QN Seminar - Ignacio Wilson-Rae (University of New York): 'Quantum-emitter optomechanics'



16:00 hrs


Lecture Room E, Lorentzweg 1, Delft


Recent years have witnessed impressive developments in the field of optomechanics with the demonstration of several milestones in sensing and mesoscopic quantum effects. However, typical schemes, based on light forces in optical cavities, are seriously limited by the smallness of the resulting interaction between single phonons and photons. In this seminar I will discuss an alternative approach, based on the optical excitation of quantum emitters embedded in nanomechanical resonators and their strong electron-phonon interactions. More specifically, I will illustrate it with theoretical analyses of schemes that: (i) provide direct evidence of nanomechanical energy quantization via the monitoring of phonon quantum jumps and (ii) allow to explore strong-coupling phenomena in quantum decoherence.

Typically, optomechanical schemes to achieve (i) rely on an effective interaction, quadratic in the mechanical displacement, that arises from a pair of mutually coupled optical cavity modes that couple linearly with opposite phases to the mechanical displacement. Importantly, such schemes are affected by a standard quantum limit [Miao et al. PRL '09] that usually imposes a strong optomechanical coupling condition. Here we analyse an alternative where the role of the two optical modes is played instead by a pair of coupled quantum emitters embedded in the resonator with a sub-wavelength separation. The strong coupling requirement is then circumvented by a destructive quantum interference in the spontaneous emission.

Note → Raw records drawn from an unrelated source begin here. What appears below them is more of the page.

(* ===== verification/Probe.v ===== *)
(** * What the probe reports and what user space reads

    The BPF probe writes a [struct tcp_probe_info] to the ring buffer
    ([bpf/kmesh/probes/tcp_probe.h]); the metric controller reads the same bytes
    as a [connectionDataV4] or [connectionDataV6]
    ([pkg/controller/telemetry/metric.go]).  The two agree on the connection,
    seen from its client to its server, and on the totals. *)
From S2P Require Import Prelude GoNet Nets Api Runtime BpfCache BpfCommon Delivery Telemetry TelemetryFacts.

(** The layout of the struct: the numbers little-endian, eight bytes aligned
    to eight, and the whole padded to 128 bytes.  The padding of the original
    destination, [protocol], which no program sets, and the padding at the end
    are whatever the ring buffer held. *)
Record stale_bytes : Type := mkStale { after_orig : bytes; in_protocol : bytes; at_end : bytes }.
Definition stale_ok (g : stale_bytes) : Prop :=
  length (after_orig g) = 2%nat /\ length (in_protocol g) = 4%nat /\ length (at_end g) = 4%nat.
Definition stats_bytes (g : stale_bytes) (i : tcp_probe_info) : bytes :=
  le_bytes 4 (sent_bytes i) ++ le_bytes 4 (received_bytes i) ++ le_bytes 4 (Z.b2z (conn_success i)) ++
  le_bytes 4 (tp_direction i) ++ le_bytes 4 (tp_state i) ++ le_bytes 8 (duration i) ++ le_bytes 8 (start_ns i) ++
  le_bytes 8 (tp_last_report_ns i) ++ in_protocol g ++ le_bytes 4 (srtt_us i) ++ le_bytes 4 (rtt_min i) ++
  le_bytes 4 (total_retrans i) ++ le_bytes 4 (lost_out i) ++ at_end g.
Definition probe_bytes (g : stale_bytes) (i : tcp_probe_info) : bytes :=
  le_bytes 4 (tp_type i) ++ tp_tuple i ++ (tp_orig_dst i ++ after_orig g) ++ stats_bytes g i.

(** ** Reading from concatenations *)
Lemma ld_app_l n off a b : (off + n <= length a)%nat -> ld n off (a ++ b) = ld n off a.
Proof.
  intros Hl. unfold ld. rewrite drop_app_le by lia. rewrite take_app_le; [done|]. rewrite length_drop. lia.
Qed.
Lemma ld_app_r n off a b : (length a <= off)%nat -> ld n off (a ++ b) = ld n (off - length a) b.
Proof. intros Hl. unfold ld. by rewrite drop_app_ge. Qed.
Lemma ld_drop n off k a : ld n off (drop k a) = ld n (k + off) a.
Proof. unfold ld. by rewrite drop_drop. Qed.
Lemma ld_take n off k a : (off + n <= k)%nat -> ld n off (take k a) = ld n off a.
Proof.
  intros Hl. unfold ld. replace k with (off + (k - off))%nat by lia.
  rewrite <-take_drop_commute, take_take. f_equal. f_equal. lia.
Qed.
Lemma ld_le_bytes n x : ld n 0 (le_bytes n x) = x mod 256 ^ Z.of_nat n.
Proof. unfold ld. rewrite drop_0, take_ge by (by rewrite length_le_bytes). apply le_uint_le_bytes. Qed.

(** Walks to the field at an offset of a concatenation of fields. *)
Ltac field := repeat first
  [ rewrite ld_app_l by (rewrite ?length_le_bytes; lia)
  | rewrite ld_app_r by (rewrite ?length_le_bytes; lia); rewrite ?length_le_bytes
  | progress cbn [Nat.sub Nat.add] | rewrite ld_le_bytes ].

Lemma read_stats g i : stale_ok g -> let st := read_statistics (stats_bytes g i) in
  SentBytes st = u32 (sent_bytes i) /\ ReceivedBytes st = u32 (received_bytes i) /\
  ConnectSuccess st = Z.b2z (conn_success i) /\ Direction st = u32 (tp_direction i) /\
  State st = u32 (tp_state i) /\ Duration st = u64 (duration i) /\ StartTime st = u64 (start_ns i) /\
  LastReportTime st = u64 (tp_last_report_ns i) /\ SRttTime st = u32 (srtt_us i) /\ RttMin st = u32 (rtt_min i) /\
  Retransmits st = u32 (total_retrans i) /\ LostPackets st = u32 (lost_out i).
Proof.
  intros (_ & Hp & He). cbn zeta. unfold read_statistics, stats_bytes, u32, u64.
  cbn [SentBytes ReceivedBytes ConnectSuccess Direction State Duration StartTime LastReportTime SRttTime RttMin
       Retransmits LostPackets].
  split_and!; field; rewrite ?Hp; field; try done. by destruct (conn_success i).
Qed.
Lemma length_stats g i : stale_ok g -> length (stats_bytes g i) = 68%nat.
Proof. intros (_ & Hp & He). unfold stats_bytes. rewrite !length_app, !length_le_bytes. lia. Qed.

(** ** The connection of a socket *)
Definition side (sk : bpf_sock) (a4 : Z) (a6 : bytes) : list Z :=
  if sk_family sk =? AF_INET then [a4; 0; 0; 0]
  else if is_ipv4_mapped_addr (dst_ip6 sk) then [ld 4 12 a6; 0; 0; 0]
  else words4 0 a6.
(** From the client, which is the local end of an outbound connection, to the
    server. *)
Definition socket_conn (sk : bpf_sock) (dir : Z) : connectionSrcDst :=
  let local := side sk (src_ip4 sk) (src_ip6 sk) in
  let remote := side sk (dst_ip4 sk) (dst_ip6 sk) in
  if dir =? OUTBOUND then mkConn local remote (src_port sk) (bpf_ntohs (dst_port sk)) dir
  else mkConn remote local (bpf_ntohs (dst_port sk)) (src_port sk) dir.

Definition socket_ok (sk : bpf_sock) : Prop :=
  is_u32 (src_ip4 sk) /\ is_u32 (dst_ip4 sk) /\ is_u16 (src_port sk) /\
  length (src_ip6 sk) = 16%nat /\ Forall is_u8 (src_ip6 sk) /\
  length (dst_ip6 sk) = 16%nat /\ Forall is_u8 (dst_ip6 sk).
(** A socket of IPv4, whose IPv6 addresses do not look like mapped ones, or
    one of IPv6 with both ends mapped or none. *)
Definition family_ok (sk : bpf_sock) : Prop :=
  (sk_family sk = AF_INET /\ is_ipv4_mapped_addr (dst_ip6 sk) = false) \/
  (sk_family sk = AF_INET6 /\ is_ipv4_mapped_addr (src_ip6 sk) = is_ipv4_mapped_addr (dst_ip6 sk)).

(** What the tuple of a report says in the view that its type selects. *)
Definition tuple_conn (v4 : bool) (t : bytes) (dir : Z) : connectionSrcDst :=
  if v4 then mkConn [ld 4 0 t; 0; 0; 0] [ld 4 4 t; 0; 0; 0] (ld 2 8 t) (ld 2 10 t) dir
  else mkConn (words4 0 t) (words4 16 t) (ld 2 32 t) (ld 2 34 t) dir.

Lemma bpf_ntohs_u16 x : is_u16 (bpf_ntohs x).
Proof. apply (be_uint_bounds (le_bytes 2 x)), le_bytes_is. Qed.
Lemma ld_v6_daddr n off t : (off + n <= 16)%nat -> ld n off (v6_daddr t) = ld n (16 + off) t.
Proof. intros Hl. unfold v6_daddr. rewrite ld_take by done. by rewrite ld_drop. Qed.
Lemma mapped_v6_daddr t : is_ipv4_mapped_addr (v6_daddr t) =
  (ld 4 16 t =? 0) && (ld 4 20 t =? 0) && (ld 4 24 t =? 4294901760).
Proof. unfold is_ipv4_mapped_addr, ip6. by rewrite !ld_v6_daddr by (cbn; lia). Qed.

(** Reads through the writes of fields. *)
Lemma length_tuple_st n off v t : (off + n <= 36)%nat -> length t = 36%nat -> length (st n off v t) = 36%nat.
Proof. intros Hl Ht. rewrite length_st; lia. Qed.
Lemma length_tuple_memcpy off a t : (off + length a <= 36)%nat -> length t = 36%nat -> length (memcpy off a t) = 36%nat.
Proof. intros Hl Ht. rewrite length_memcpy; lia. Qed.
Lemma ld_memcpy_in n off a m k : (k + n <= length a)%nat -> (off + length a <= length m)%nat ->
  ld n (off + k) (memcpy off a m) = ld n k a.
Proof.
  intros Hk Hl. unfold memcpy. rewrite ld_app_r by (rewrite length_take; lia). rewrite length_take.
  replace (off + k - off `min` length m)%nat with k by lia. by rewrite ld_app_l.
Qed.

Ltac tlen := repeat first [rewrite length_st by tlen | rewrite length_memcpy by tlen]; lia.
Ltac reading := repeat first
  [ rewrite ld_st by tlen | rewrite ld_st_ne by tlen | rewrite ld_memcpy_ne by tlen ].
Lemma u32_mod v : is_u32 v -> v mod 256 ^ Z.of_nat 4 = v.
Proof. apply Z.mod_small. Qed.
Lemma u16_mod v : is_u16 v -> v mod 256 ^ Z.of_nat 2 = v.
Proof. apply Z.mod_small. Qed.

Lemma tuple_v4 sk t dir : sk_family sk = AF_INET -> socket_ok sk -> dir = INBOUND \/ dir = OUTBOUND ->
  length t = 36%nat -> is_ipv4_mapped_addr (v6_daddr t) = false ->
  let t' := construct_tuple sk t dir in tuple_conn true t' dir = socket_conn sk dir /\ length t' = 36%nat.
Proof.
  intros Hf (Hs & Hd & Hp & _) Hdir Ht Hm. pose proof (bpf_ntohs_u16 (dst_port sk)) as Hq.
  unfold construct_tuple, socket_conn, side, tuple_conn. rewrite Hf. rewrite mapped_v6_daddr in Hm.
  unfold set_v4_dport, set_v4_sport, set_v4_daddr, set_v4_saddr.
  destruct Hdir as [-> | ->]; cbn [Z.eqb Pos.eqb INBOUND OUTBOUND AF_INET AF_INET6];
    rewrite mapped_v6_daddr; reading; rewrite Hm; reading; rewrite !u32_mod, !u16_mod by done; (split; [done|tlen]).
Qed.

Lemma words4_memcpy off a m : length a = 16%nat -> (off + 16 <= length m)%nat ->
  words4 off (memcpy off a m) = words4 0 a.
Proof. intros Ha Hl. unfold words4. cbn [fmap list_fmap]. rewrite !ld_memcpy_in by (rewrite Ha; cbn; lia). done. Qed.
Lemma words4_memcpy_ne off a m k : (off + length a <= length m)%nat -> (k + 16 <= off \/ off + length a <= k)%nat ->
  words4 k (memcpy off a m) = words4 k m.
Proof. intros Hl Hd. unfold words4. cbn [fmap list_fmap]. rewrite !ld_memcpy_ne by lia. done. Qed.
Lemma words4_st_ne n off v m k : (off + n <= length m)%nat -> (k + 16 <= off \/ off + n <= k)%nat ->
  words4 k (st n off v m) = words4 k m.
Proof. intros Hl Hd. unfold st. apply words4_memcpy_ne; by rewrite length_le_bytes. Qed.
Lemma mapped_words a : length a = 16%nat -> is_ipv4_mapped_addr a =
  match words4 0 a with [x; y; z; _] => (x =? 0) && (y =? 0) && (z =? 4294901760) | _ => false end.
Proof. done. Qed.

(** The v6 view of the tuple of an IPv6 socket. *)
Definition tuple6 (sk : bpf_sock) (t : bytes) (dir : Z) : bytes :=
  if dir =? OUTBOUND then
    set_v6_dport (bpf_ntohs (dst_port sk)) (set_v6_sport (src_port sk)
      (set_v6_daddr (dst_ip6 sk) (set_v6_saddr (src_ip6 sk) t)))
  else set_v6_sport (bpf_ntohs (dst_port sk)) (set_v6_dport (src_port sk)
      (set_v6_daddr (src_ip6 sk) (set_v6_saddr (dst_ip6 sk) t))).
Lemma construct_tuple6 sk t dir : sk_family sk = AF_INET6 -> dir = INBOUND \/ dir = OUTBOUND ->
  construct_tuple sk t dir =
    if is_ipv4_mapped_addr (v6_daddr (tuple6 sk t dir)) then v4_of_mapped (tuple6 sk t dir) else tuple6 sk t dir.
Proof. intros Hf Hdir. unfold construct_tuple, tuple6. rewrite Hf. by destruct Hdir as [-> | ->]. Qed.
Lemma tuple6_spec sk t dir : socket_ok sk -> dir = INBOUND \/ dir = OUTBOUND -> length t = 36%nat ->
  let t' := tuple6 sk t dir in length t' = 36%nat /\
  let '(a, b, p, q) := if dir =? OUTBOUND then (src_ip6 sk, dst_ip6 sk, src_port sk, bpf_ntohs (dst_port sk))
                       else (dst_ip6 sk, src_ip6 sk, bpf_ntohs (dst_port sk), src_port sk) in
  words4 0 t' = words4 0 a /\ words4 16 t' = words4 0 b /\ ld 2 32 t' = p /\ ld 2 34 t' = q.
Proof.
  intros (_ & _ & Hp & Hs & _ & Hd & _) Hdir Ht. pose proof (bpf_ntohs_u16 (dst_port sk)) as Hq.
  unfold tuple6, set_v6_dport, set_v6_sport, set_v6_daddr, set_v6_saddr.
  destruct Hdir as [-> | ->]; cbn [Z.eqb Pos.eqb INBOUND OUTBOUND]; (split; [tlen|split_and!]);
    rewrite ?words4_st_ne by tlen; reading; rewrite ?u16_mod by done; try done;
    first [by rewrite words4_memcpy by tlen | rewrite words4_memcpy_ne by tlen; by rewrite words4_memcpy by tlen].
Qed.
Lemma length_tuple6 sk t dir : socket_ok sk -> dir = INBOUND \/ dir = OUTBOUND -> length t = 36%nat ->
  length (tuple6 sk t dir) = 36%nat.
Proof. intros Hsk Hdir Ht. by apply tuple6_spec. Qed.
Lemma mainloop_step_at_rest fuel (self : Window) (fs : gmap string File) a :
  las_within fuel fs → window_at_rest self →
  ∃ self' fs',
    mainloop_step fuel (Return, (self, fs)) a = (Return, (self', fs'))
    ∧ window_at_rest self' ∧ las_within fuel fs'.
Proof.
  intros Hin Hrest. pose proof Hrest as (Hb1 & Hb2 & Hb3 & Hlist & Hout).
  destruct a as [paths|d| |]; cbn [mainloop_step].
  - rewrite Hb1. eexists _, fs. split; [reflexivity|]. split; [|exact Hin].
    unfold on_import. destruct paths as [|p paths]; [exact Hrest|].
    unfold window_at_rest.
    cbn [import_btn out_btn export_btn listbox out_var fields selected_files
           output_dir].
    rewrite listbox_fill. split_and!; assumption || reflexivity.
  - rewrite Hb2. eexists _, fs. split; [reflexivity|]. split; [|exact Hin].
    unfold on_choose_output. destruct (decide (d = EmptyString)) as [Hd|Hd].
    { rewrite (bool_decide_eq_true_2 (d = EmptyString)) by exact Hd. exact Hrest. }
    rewrite (bool_decide_eq_false_2 (d = EmptyString)) by exact Hd.
    unfold window_at_rest.
    cbn [import_btn out_btn export_btn listbox out_var fields selected_files
           output_dir].
    rewrite (bool_decide_eq_false_2 (d = EmptyString)) by exact Hd.
    split_and!; assumption || reflexivity.
  - eexists _, fs. split; [reflexivity|]. split; [|exact Hin].
    unfold window_at_rest, toggle_csv.
    cbn [import_btn out_btn export_btn listbox out_var fields selected_files
           output_dir].
    split_and!; assumption.
  - rewrite Hb3.
    destruct (decide (selected_files (fields self) = [])) as [Hnone|Hsel].
    + unfold on_export. rewrite Hnone. eexists _, fs.
      split; [reflexivity|]. split; [|exact Hin].
      unfold window_at_rest.
      cbn [import_btn out_btn export_btn listbox out_var fields selected_files
             output_dir].
      split_and!; assumption.
    + destruct (click_export_within fuel self fs Hin Hb3 Hsel)
        as (fs' & ui & Hrun & _ & Hin').
      cbn [mainloop_step] in Hrun. rewrite Hb3 in Hrun. rewrite Hrun.
      eexists _, fs'. split; [reflexivity|]. split; [|exact Hin'].
      unfold window_at_rest.
      cbn [import_btn out_btn export_btn listbox out_var fields selected_files
             output_dir].
      split_and!; assumption || reflexivity.
Qed.

(** X18.  Whatever the user does in a session (imports, choices of an
    output folder, the check box, clicks on the export button), when every
    .las file can be read within the fuel the window is at rest after each
    action: the three buttons are enabled, the list box shows the selected
    files and the output field shows the output folder or its placeholder.
    No export leaves the controls disabled. *)
Theorem mainloop_at_rest fuel actions (fs : gmap string File) :
  las_within fuel fs →
  let r := mainloop fuel actions fs in
  r.1 = Return ∧ window_at_rest r.2.1 ∧ las_within fuel r.2.2.
Proof.
  intros Hin r. subst r. unfold mainloop.
  induction actions as [|a actions IH] using rev_ind.
  - split_and!; [done|apply App_init_at_rest|done].
  - rewrite foldl_app. cbn [foldl].
    destruct (foldl (mainloop_step fuel) (Return, (App_init, fs)) actions)
      as [o [self fs1]].
    destruct IH as (Ho & Hrest & Hin1). cbn [fst snd] in *. subst o.
    destruct (mainloop_step_at_rest fuel self fs1 a Hin1 Hrest)
      as (self' & fs' & -> & Hrest' & Hin').
    by split_and!.
Qed.
(** X13. Whatever the scan returns is a regular file of the store, under
    the root it was given, with an extension that, in lower case, is one
    of the extensions asked for; and the scan changes neither the files nor
    the directories, whatever fails on the way. *)
Theorem collectFilesRecursive_sound (fuel : nat) (root : string) (exts : list string)
        (w : world) (out : list string) :
  resultOf (collectFilesRecursive fuel root exts w) = Ok out ->
  Forall (scannable w root exts) out /\
  files (worldOf (collectFilesRecursive fuel root exts w)) = files w /\
  dirs (worldOf (collectFilesRecursive fuel root exts w)) = dirs w.
Proof.
  unfold collectFilesRecursive. intros Hout.
  rewrite bind_result in Hout. rewrite bind_world.
  destruct (existsSync_store root w) as (Hf & Hd & [Hr | Hr]); rewrite Hr in *;
    cbn [negb] in *.
  2:{ injection Hout as <-. split; [constructor | split; assumption]. }
  set (w1 := worldOf (existsSync root w)) in *.
  rewrite bind_result in Hout. rewrite bind_world.
  destruct (resultOf (walk fuel exts [root] [] w1)) as [results|e] eqn:Ew; [|discriminate].
  injection Hout as <-.
  assert (Hs : scanState w1 root exts [root] []).
  { split; [constructor; [left; reflexivity | constructor] | constructor]. }
  destruct (walk_sound fuel root exts [root] [] w1 results Hs Ew) as (Hall & Hf' & Hd').
  cbn [worldOf mret M_ret ret fst snd]. split; [|split; congruence].
  apply Forall_forall. intros p Hp.
  rewrite (sortPaths_perm results) in Hp.
  rewrite Forall_forall in Hall. destruct (Hall p Hp) as (Hfile & Hu & He).
  split; [rewrite <- Hf; exact Hfile | split; assumption].
Qed.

In turn, regarding (ii), we calculate the phonon-broadened fluorescence spectrum of a carbon-nanotube (CNT) localised-exciton transition under weak excitation for large suspended CNT length. We show that this regime, which is dominated by the divergent DOS of the flexural phonons, provides at low temperature an optical realisation of the "localised" phase of the subohmic spin-boson model that implies a collapse of the zero-phonon line.